Over Christmas 2018, a fire at US Steel’s Clairton Coke Works suspended the plant’s air pollution control for several months, resulting in lots of pollution, lots of air quality complaints and lots of fines. The facility has been fined more than $ 5 million for air quality violations since 2015.

US Steel had discussed investing over $ 1 billion in modernizing its operations in the Mon Valley in Clairton and the Edgar Thomson plant in Braddock. The company has since declined because it lost a lot of money last year. 2020 was a bad year for the steel industry, what to do with the pandemic and everything. Now you’re not sure if you really want to spend all that money in Mon Valley. These improvements would have significantly reduced air pollution from these facilities.

Will this improvement in air quality in the Pittsburgh area continue?

The county says the air quality gains will be permanent. There are some things that when you look at the numbers could give you a break from thinking about when the economy is back and we have more economic activity.

A major source of air pollution in Pittsburgh is the air that enters the area from headwinds from us. Last year air pollution data from power plants in Pennsylvania shows a dramatic 40 to 50 percent decrease in air pollution from coal-fired power plants in Pennsylvania.

Part of this is because facilities don’t run as often or do more air pollution controls. Some plants, such as the Bruce Mansfield Power Plant, which closed in late 2019, have just been shut down.

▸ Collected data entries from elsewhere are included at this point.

(** The serial-edge report explains the stage graph exactly: for the modules
    of one stage, an edge with its reason is reported if and only if the graph
    that the scheduler sorts has that edge for that reason; and the report is the
    projection of the global edge list of those modules, in the same order. *)
Theorem serial_edges_explain_graph stage (modules : list LoadedModule) :
  Forall (fun m => lm_stage m = stage) modules ->
  compute_serial_edges_for_stage modules = to_serial <$> build_global_dag modules /\
  exists nodes, build_intra_stage_dag stage modules = Ok nodes /\
    forall s d r,
      {| se_from := s; se_to := d; se_reason := r |} ∈ compute_serial_edges_for_stage modules <->
      exists n e, n ∈ nodes /\ mn_module_id n = s /\ e ∈ mn_edges_to n /\ et_to e = d /\
        r ∈ et_reasons e.
Proof.
  intros Hstage. split; [apply serial_edges_of_global|].
  assert (Hsp : stage_producers stage modules = modules).
  { unfold stage_producers. induction Hstage as [|m ms Hm Hms IH]; [done|].
    rewrite filter_cons_True; [by f_equal|]. by apply String.eqb_eq. }
  destruct (build_intra_stage_dag_graph stage modules) as (nodes & Hb & Hg).
  rewrite Hsp in Hg. exists nodes. split; [done|]. intros s d r. rewrite elem_of_serial_edges.
  split.
  - intros Hse. assert (Hs : s ∈ mn_module_id <$> nodes).
    { apply (sg_ids _ _ Hg). destruct r; [|by destruct Hse].
      destruct Hse as (w & _ & Hw & _ & <- & _). by apply list_elem_of_fmap_2. }
    apply list_elem_of_fmap in Hs as (n & -> & Hn).
    apply (sg_edge _ _ Hg n d r Hn) in Hse as (e & ? & ? & ?). eauto 10.
  - intros (n & e & Hn & <- & He & Hd & Hr). apply (sg_edge _ _ Hg n d r Hn). eauto.
Qed.

(** A small module for concrete inputs. *)
Definition sample_module (id stage : string) (reads writes requires : list string) : LoadedModule :=
  builder_build {| b_id := id; b_version := SemVer_default; b_stage := stage; b_wasm_path := "";
    b_ir_reads := reads; b_ir_writes := writes; b_claims := []; b_requires_claims := [];
    b_incompatible_with := []; b_requires_modules := requires;
    b_min_host_version := SemVer_default; b_min_ir_schema := SemVer_default;
    b_max_ir_schema := SemVer_default; b_config_schema := {| cs_entries := ∅ |};
    b_layer_parallel_safe := false; b_placeholder_wasm := false; b_provenance := External;
    b_region_splits := []; b_paint_only := false |}.

Definition sample_stage : list LoadedModule :=
  [sample_module "b" "Layer::Infill" ["X"] [] []; sample_module "a" "Layer::Infill" [] ["X"] ["b"]].

Lemma serial_edges_explain_graph_witness :
  Forall (fun m => lm_stage m = "Layer::Infill") sample_stage /\
  exists nodes, build_intra_stage_dag "Layer::Infill" sample_stage = Ok nodes /\
    {| se_from := "a"; se_to := "b"; se_reason := IrWriteRead "X" |}
      ∈ compute_serial_edges_for_stage sample_stage /\
    exists n e, n ∈ nodes /\ mn_module_id n = "a" /\ e ∈ mn_edges_to n /\ et_to e = "b" /\
      IrWriteRead "X" ∈ et_reasons e.
Proof.
  assert (Hs : Forall (fun m => lm_stage m = "Layer::Infill") sample_stage)
    by (repeat constructor).
  split; [exact Hs|].
  destruct (serial_edges_explain_graph "Layer::Infill" sample_stage Hs) as (_ & nodes & Hb & Hiff).
  exists nodes. split; [exact Hb|].
  assert (Hin : {| se_from := "a"; se_to := "b"; se_reason := IrWriteRead "X" |}
      ∈ compute_serial_edges_for_stage sample_stage).
  { vm_compute. apply list_elem_of_here. }
  split; [exact Hin|]. apply Hiff. exact Hin.
Defined.
(* ===== verification/Topology.v ===== *)
(** The two topological sorts of the scheduler: the execution order of a stage
    ([topology.rs], always the least ready module first) and the cycle check of
    the startup validation ([validation.rs], a plain work queue).  Both are
    instances of the Kahn loop of [Graph]. *)
From Stdlib Require Import Ascii.
From stdpp Require Import prelude gmap strings list.
From S2P Require Import Prelude Graph Ir Manifest Dag.

#[local] Open Scope string_scope.
#[local] Open Scope list_scope.

(** ** Shared pieces *)

Definition edge_targets (n : ModuleNode) : list ModuleId := et_to <$> mn_edges_to n.
Definition node_ids (nodes : list ModuleNode) : list ModuleId := mn_module_id <$> nodes.

Lemma length_node_ids nodes : length (node_ids nodes) = length nodes.
Proof. apply length_fmap. Qed.

(** Every node with degree zero, before the edges are counted. *)
Definition zero_degrees (nodes : list ModuleNode) : gmap ModuleId nat :=
  map_collect ((fun id => (id, 0)) <$> node_ids nodes).

(** [u] must run before [v]. *)
Definition node_edge (nodes : list ModuleNode) (u v : ModuleId) : Prop :=
  v ∈ node_ids nodes /\ exists n, n ∈ nodes /\ mn_module_id n = u /\ v ∈ edge_targets n.

Definition node_acyclic (nodes : list ModuleNode) : Prop := forall x, ~ tc (node_edge nodes) x x.

(** ** [topology::topological_sort] *)

Module Topo.
Definition adjacency (nodes : list ModuleNode) : gmap ModuleId (gset ModuleId) :=
  map_collect ((fun n => (mn_module_id n, list_to_set (edge_targets n))) <$> nodes).

Definition downstream (nodes : list ModuleNode) (id : ModuleId) : list ModuleId :=
  match adjacency nodes !! id with
  | Some downstream_ids => btree_elems downstream_ids
  | None => []
  end.

Definition in_degree (nodes : list ModuleNode) : gmap ModuleId nat :=
  foldl bump (zero_degrees nodes) (flat_map btree_elems (btree_values (adjacency nodes))).

Definition initial_ready (deg : gmap ModuleId nat) : gset ModuleId :=
  list_to_set ((base.filter (fun p => p.2 = 0) (btree_iter deg)).*1).

Definition topological_sort (nodes : list ModuleNode)
    : exec (result (list ModuleId) (list ModuleId)) :=
  let deg := in_degree nodes in
  let! r := kahn_loop (downstream nodes) (length nodes) deg (initial_ready deg) [] in
  Done (if Nat.eqb (length r.2) (length nodes) then Ok r.2
        else Err ((base.filter (fun p => 0 < p.2) (btree_iter r.1)).*1)).
End Topo.

(** ** [validation::topological_sort] *)

Module Fifo.
Definition find_node (nodes : list ModuleNode) (id : ModuleId) : option ModuleNode :=
  find (fun n => String.eqb (mn_module_id n) id) nodes.

Definition targets_of (nodes : list ModuleNode) (id : ModuleId) : list ModuleId :=
  match find_node nodes id with
  | Some node => edge_targets node
  | None => []
  end.

Definition in_degree (nodes : list ModuleNode) : gmap ModuleId nat :=
  foldl bump (zero_degrees nodes) (flat_map edge_targets nodes).

Definition initial_queue (deg : gmap ModuleId nat) : list ModuleId :=
  (base.filter (fun p => p.2 = 0) (btree_iter deg)).*1.

Definition topological_sort (nodes : list ModuleNode)
    : exec (result (list ModuleId) (list ModuleId)) :=
  let deg := in_degree nodes in
  let! r := kahn_loop (targets_of nodes) (length nodes) deg (initial_queue deg) [] in
  Done (if Nat.eqb (length r.2) (length nodes) then Ok r.2
        else Err (base.filter (fun id => id ∉ r.2) (node_ids nodes))).
End Fifo.

(** ** Counting *)

(** The node ids without repetition: the keys of the in-degree map. *)
Definition distinct_ids (nodes : list ModuleNode) : list ModuleId := btree_keys (zero_degrees nodes).

Lemma elem_of_distinct_ids nodes id : id ∈ distinct_ids nodes <-> id ∈ node_ids nodes.
Proof.
  unfold distinct_ids. rewrite elem_of_btree_keys. unfold zero_degrees.
  rewrite map_collect_const. by case_decide; split.
Qed.

Lemma NoDup_distinct_ids nodes : NoDup (distinct_ids nodes).
Proof. apply NoDup_btree_keys. Qed.

Lemma length_distinct_ids nodes : length (distinct_ids nodes) <= length nodes.
Proof.
  rewrite <-length_node_ids. apply submseteq_length, NoDup_submseteq.
  - apply NoDup_distinct_ids.
  - intros id. by rewrite elem_of_distinct_ids.
Qed.

Lemma distinct_ids_perm nodes : NoDup (node_ids nodes) -> distinct_ids nodes ≡ₚ node_ids nodes.
Proof.
  intros Hnd. apply NoDup_Permutation; [apply NoDup_distinct_ids|done|].
  intros id. apply elem_of_distinct_ids.
Qed.

Lemma counted_degrees nodes targets v :
  foldl bump (zero_degrees nodes) targets !! v =
  if decide (v ∈ node_ids nodes) then Some (occ v targets) else None.
Proof.
  rewrite foldl_bump. unfold zero_degrees. rewrite map_collect_const. by case_decide.
Qed.

Lemma zero_entries (deg : gmap ModuleId nat) v :
  v ∈ (base.filter (fun p => p.2 = 0) (btree_iter deg)).*1 <-> deg !! v = Some 0.
Proof.
  rewrite list_elem_of_fmap. split.
  - intros ([k n] & -> & [Hn Hin]%list_elem_of_filter). apply elem_of_btree_iter in Hin.
    simpl in *. by subst.
  - intros Hv. exists (v, 0). split; [done|]. apply list_elem_of_filter.
    split; [done|]. by apply elem_of_btree_iter.
Qed.

Lemma NoDup_fst_filter {K V} (Q : K * V -> Prop) `{forall x, Decision (Q x)} (l : list (K * V)) :
  NoDup l.*1 -> NoDup (base.filter Q l).*1.
Proof.
  intros Hnd. eapply sublist_NoDup; [exact Hnd|]. apply fmap_sublist, filter_sublist.
Qed.

(** *** [topology.rs] *)

Lemma adjacency_is_Some nodes id : is_Some (Topo.adjacency nodes !! id) <-> id ∈ node_ids nodes.
Proof. unfold Topo.adjacency. by rewrite map_collect_is_Some, <-list_fmap_compose. Qed.

Lemma adjacency_lookup nodes id s :
  Topo.adjacency nodes !! id = Some s ->
  exists n, n ∈ nodes /\ mn_module_id n = id /\ s = list_to_set (edge_targets n).
Proof. intros (n & [= -> ->] & Hn)%map_collect_elem%list_elem_of_fmap. eauto. Qed.

Lemma adjacency_keys nodes : btree_keys (Topo.adjacency nodes) = distinct_ids nodes.
Proof.
  apply (sorted_by_unique rust_leb); try apply btree_keys_sorted; [apply rust_leb_antisym|].
  apply NoDup_Permutation; [apply NoDup_btree_keys|apply NoDup_distinct_ids|].
  intros id. by rewrite elem_of_btree_keys, adjacency_is_Some, elem_of_distinct_ids.
Qed.

Lemma adjacency_targets nodes :
  flat_map btree_elems (btree_values (Topo.adjacency nodes)) =
  flat_map (Topo.downstream nodes) (distinct_ids nodes).
Proof.
  rewrite <-adjacency_keys. unfold btree_values, btree_keys, Topo.downstream.
  assert (Hall : forall k s, (k, s) ∈ btree_iter (Topo.adjacency nodes) ->
                   Topo.adjacency nodes !! k = Some s) by (intros; by apply elem_of_btree_iter).
  induction (btree_iter (Topo.adjacency nodes)) as [|[k s] l IH]; simpl; [done|].
  rewrite (Hall k s) by left. f_equal. apply IH. intros. apply Hall. by right.
Qed.

Lemma topo_degrees nodes v :
  Topo.in_degree nodes !! v =
  if decide (v ∈ node_ids nodes)
  then Some (npred (Topo.downstream nodes) (distinct_ids nodes) [] v) else None.
Proof.
  unfold Topo.in_degree. by rewrite counted_degrees, adjacency_targets, npred_occ.
Qed.
Lemma next_paths_cost p x mx :
  path_ok p x -> by_id !! x = Some mx ->
  paths_cost (next_paths p mx) < path_cost (max_requires by_id) (size by_id + 2 - length p).
Proof.
  intros Hp Hx. destruct (path_ok_length p x Hp) as [_ Hlt].
  specialize (Hlt ltac:(by rewrite Hx)).
  destruct (size by_id + 2 - length p) as [|k] eqn:Hk; [lia|]. simpl.
  assert (Hgen : forall l, paths_cost ((fun n => p ++ [n]) <$> l) =
            length l * path_cost (max_requires by_id) k).
  { induction l as [|n l IH]; [done|]. rewrite fmap_cons, paths_cost_cons, IH, length_app.
    cbn [length]. replace (size by_id + 2 - (length p + 1)) with k by lia. lia. }
  unfold next_paths. rewrite Hgen.
  enough (length (base.filter (fun n => n ∉ p) (sort (lm_requires_modules mx))) <= max_requires by_id)
    by nia.
  transitivity (length (sort (lm_requires_modules mx))); [apply length_filter|].
  unfold sort. rewrite length_sort_by. by eapply max_requires_bound.
Qed.

(** *** The search invariant *)

Record search_inv (queue : list (list ModuleId)) (visited : gset (list ModuleId)) : Prop := {
  si_ok : forall p, p ∈ visited \/ p ∈ queue -> exists x, path_ok p x;
  si_start : forall r, r ∈ lm_requires_modules module ->
    [lm_id module; r] ∈ visited \/ [lm_id module; r] ∈ queue;
  si_next : forall p x n, p ∈ visited -> last p = Some x -> early_requires x n -> n ∉ p ->
    p ++ [n] ∈ visited \/ p ++ [n] ∈ queue;
  si_prefix : forall p n, p ++ [n] ∈ visited \/ p ++ [n] ∈ queue -> 2 <= length p -> p ∈ visited;
  si_early : forall p x, p ∈ visited -> last p = Some x -> ~ in_later_stage x
}.

Lemma search_inv_skip p queue visited :
  search_inv (p :: queue) visited -> p ∈ visited -> search_inv queue visited.
Proof.
  intros [Hok Hs Hn Hp He] Hv. constructor; [| | | |done].
  - intros q [Hq|Hq]; apply Hok; [auto|right; by right].
  - intros r Hr. destruct (Hs r Hr) as [?|[<-|?]%elem_of_cons]; auto.
  - intros q x n Hq Hl Hxn Hnq. destruct (Hn q x n Hq Hl Hxn Hnq) as [?|[<-|?]%elem_of_cons]; auto.
  - intros q n [Hq|Hq] Hlen; (apply (Hp q n); [|done]); [auto|right; by right].
Qed.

It was once the largest coal-fired power plant in Pennsylvania and was located just off the wind from Pittsburgh in Beaver County. Now there’s no pollution coming from Bruce Mansfield.

Vehicle traffic also declined in 2020. It is hoped that all of these gains will be permanent. But one has to wonder what will happen when coal plants come back up, when the economy improves, and what happens when people commute more to their offices. I think a lot of this remains to be seen. But overall, in a year of bad news, we’re going to pick up some good news.